Cook's 91 rushing first downs [in 2020 ranked] second to Henry's 98 despite 66 fewer carries (378 to 312). He has caught at least 40 passes in each of the past three years and is a one-cut dynamo in the red zone, producing 222 yards on 58 carries inside the 20, highest among backs with more than 30 red zone attempts.
Vikings fans also are likely familiar with the next name on the list, Nick Chubb. He and the Browns will visit U.S. Bank Stadium in Week 4 under the guidance of former Vikings Offensive Coordinator Kevin Stefanski, who is entering his second season at the helm in Cleveland.
After he ranked seventh last year, Chubb's dominance was on full display during Cleveland's playoff run, helping him jump three spots. Evaluators wanted to see more and got it, with Chubb averaging 5.6 yards per carry for 1,067 yards and 12 touchdowns in just 12 games.
Chubb is good for a 20-plus-yard run nearly every week, with 12 such runs on 190 attempts, or once every 15.8 runs. Henry averaged [a run of] 20-plus yards on every 23.6 carries.
The Browns lined up and gave Chubb the ball when they wanted to reach the end zone. Chubb's 15.8 rushes per touchdown led the league among volume backs.
The rest of the rankings were as follows, starting with No. 5: Christian McCaffrey (Panthers), Saquon Barkley (Giants), Ezekiel Elliott (Cowboys), Aaron Jones (Packers), Joe Mixon (Bengals) and Josh Jacobs (Raiders).
Trapasso tabs Wyatt Davis among Day 2-3 draft picks 'who could earn key roles'
Just because someone wasn't drafted in Round 1 doesn't mean he won't make a significant impact in the NFL.
Examples of later-round draft picks becoming longtime starters are all across NFL history (Tom Brady, anyone?), and it's sure to prove true again with the 2021 class.
CBS Sports' Chris Trapasso took a look at each NFC team and tabbed a rookie "picked after Day 1 who could earn a key role" with his respective team. For the Vikings, he highlighted Wyatt Davis, whom Minnesota selected out of Ohio State at 86th overall.
Trapasso offered an "impressive stat to know" about each player. For Davis, he pointed out that in 2019 and 2020, the guard allowed a pressure on just 4.7 percent of his pass-blocking snaps. Trapasso wrote:
Davis' 2020 wasn't as good as 2019. He'd probably even admit that. But his film was still pretty darn boring. He's your classic squatty, well-balanced guard with solid – not freaky – quickness and adequate power. And he'll absolutely be given a chance to win one of the starting guard spots.

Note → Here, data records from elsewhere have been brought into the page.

(** The constructor: every provider has the initial value, which is the median. *)
Lemma Ctor_spec r h : wf_Create r → h_FarCalls h = cid :: rest →
  outcome (Ctor IsPastHF4 m_pSigValidate ImportNnz r) h
    (λ _ h', let ps := (λ pk, (m_InitialValue r, pk)) <$> m_pPk r in
      rep h' (m_InitialValue r) ps ∧ is_median ps.*1 (m_InitialValue r) ∧ asked h h' (m_pPk r) ∧
      ∀ key, other 0 (length ps) key → key ≠ var_key cid sKey → vs_load (h_vars h') key = vs_load (h_vars h) key)
    (m_pPk r = [] ∨ bad_key (m_pPk r)).
Proof.
  intros Hwf Hc. pose proof Hwf as (Hnp & Hsz & Hpk & Hiv). unfold Ctor. step outcome_Halt_if.
  { rewrite Hnp. intros E%Z.eqb_eq. left. by apply length_zero_iff_nil; lia. }
  rewrite Hnp. intros Hne%Z.eqb_neq. destruct (Status_fields (m_InitialValue r) #(m_pPk r) Hiv ltac:(lia)) as (_ & _ & Hs).
  step (outcome_SaveVar_T IsPastHF4); [done|apply sKey_size|by rewrite Hs|]. intros b s Hst. rewrite Nat2Z.id.
  eapply outcome_mono; [apply (Ctor_loop_spec _ 0); [done|done|done]| |by right].
  intros [] h' (Hc' & Hw & Ho & Ha). set (ps := _ <$> m_pPk r).
  assert (Hlen : length ps = length (m_pPk r)) by apply length_fmap. rewrite drop_0 in Ha. split_and!; [split|..].
  - rewrite Hc'. done.
  - done.
  - apply Forall_fmap. eapply Forall_impl; [exact Hpk|]. intros pk Hl. by split.
  - rewrite Hlen. lia.
  - rewrite Hlen, Ho by (intros j _; apply not_eq_sym, provider_key_status). cbn [h_vars with_vars]. by rewrite Hst, decide_True.
  - intros i p. unfold ps. rewrite list_lookup_fmap_Some. intros (pk & -> & Hi). apply lookup_lt_Some in Hi as Hlt. rewrite Hw by lia. by rewrite Hi.
  - replace ps.*1 with (replicate (length (m_pPk r)) (m_InitialValue r)).
    { apply is_median_const. lia. }
    unfold ps. rewrite <- list_fmap_compose. clear. induction (m_pPk r) as [|pk l IH]; cbn; [done|]. by rewrite IH.
  - done.
  - intros key Hk Hk'. rewrite Ho by by rewrite <- Hlen. cbn [h_vars with_vars]. by rewrite Hst, decide_False.
Qed.

Lemma Dtor_loop_spec n (i : nat) h m ps : (∀ (j : nat) p, (i ≤ j)%nat → ps !! j = Some p →
    vs_load (h_vars h) (var_key cid (le 4 (Z.of_nat j))) = ProviderData_bytes p.1 p.2) →
  Forall wf_provider ps → Z.of_nat (length ps) < 2 ^ 28 → h_FarCalls h = cid :: rest → (i + n = length ps)%nat →
  outcome (Dtor_loop IsPastHF4 m_pSigValidate ImportNnz uninit n (Z.of_nat i)) h
    (λ _ h', wrote h h' i (length ps) (λ _, []) (drop i ps.*2)) (bad_key ps.*2 ∨ m).
Proof.
  intros Hp Hw Hsz. revert i h Hp. induction n as [|n IH]; intros i h Hp Hc Hn; cbn [Dtor_loop].
  { apply outcome_ret. rewrite drop_ge by (rewrite length_fmap; lia). replace i with (length ps) by lia. apply wrote_nil. }
  destruct (lookup_lt_is_Some_2 ps i) as [p Ep]; [lia|]. pose proof (Forall_lookup_1 _ _ _ _ Hw Ep) as [Hv Hl].
  destruct (ProviderData_fields p.1 p.2 Hv Hl) as (_ & E2 & Hs).
  step outcome_LoadInto; [done|apply provider_key_size|by rewrite (Hp i p), uninit_size|]. rewrite (Hp i p), E2 by done. step outcome_AddSig.
  { intros E1 E3. left. split; [done|]. exists p.2. split; [|done]. apply list_elem_of_fmap. exists p. split; [done|]. by eapply list_elem_of_lookup_2. }
  intros _. step (outcome_DelVar_T IsPastHF4); [by destruct m_pSigValidate|apply provider_key_size|]. intros b s Hst.
  replace (u32 (Z.of_nat i + 1)) with (Z.of_nat (Datatypes.S i)) by (rewrite u32_small; lia).
  assert (Ep2 : ps.*2 !! i = Some p.2) by by rewrite list_lookup_fmap, Ep. rewrite (drop_S _ _ _ Ep2).
  assert (Hst' : stored h (var_key cid (le 4 (Z.of_nat i))) [] s) by by destruct m_pSigValidate.
  eapply outcome_mono; [apply IH; [|by destruct m_pSigValidate|lia]| |done].
  - intros j q Hj Eq. cbn [h_vars with_vars]. apply lookup_lt_Some in Eq as Hlt. rewrite Hst', decide_False; [apply Hp; [lia|done]|].
    intros E. apply provider_key_inj in E; lia.
  - intros [] h' Hwr. eapply wrote_cons; [lia|lia|exact Hst'|exact Hwr].
Qed.

(** Nothing is stored but the status and [n] providers. *)
Definition only (h : Host S) (n : nat) : Prop := ∀ x, other 0 n (cid ++ x) → cid ++ x ≠ var_key cid sKey → vs_load (h_vars h) (cid ++ x) = [].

Trapasso said the Vikings need an immediate upgrade at guard.
In that wide-zone blocking scheme, guard play is damn important. Actually, while I'm on this topic – I need to defend guards for a second. They are valuable! Let's end the narrative that tackles and centers really matter, but guards are essentially replaceable. Offensive lines are weak-link systems. If there are four good blockers and one bad one – regardless of where he's aligned – the whole unit will suffer. Guards matter!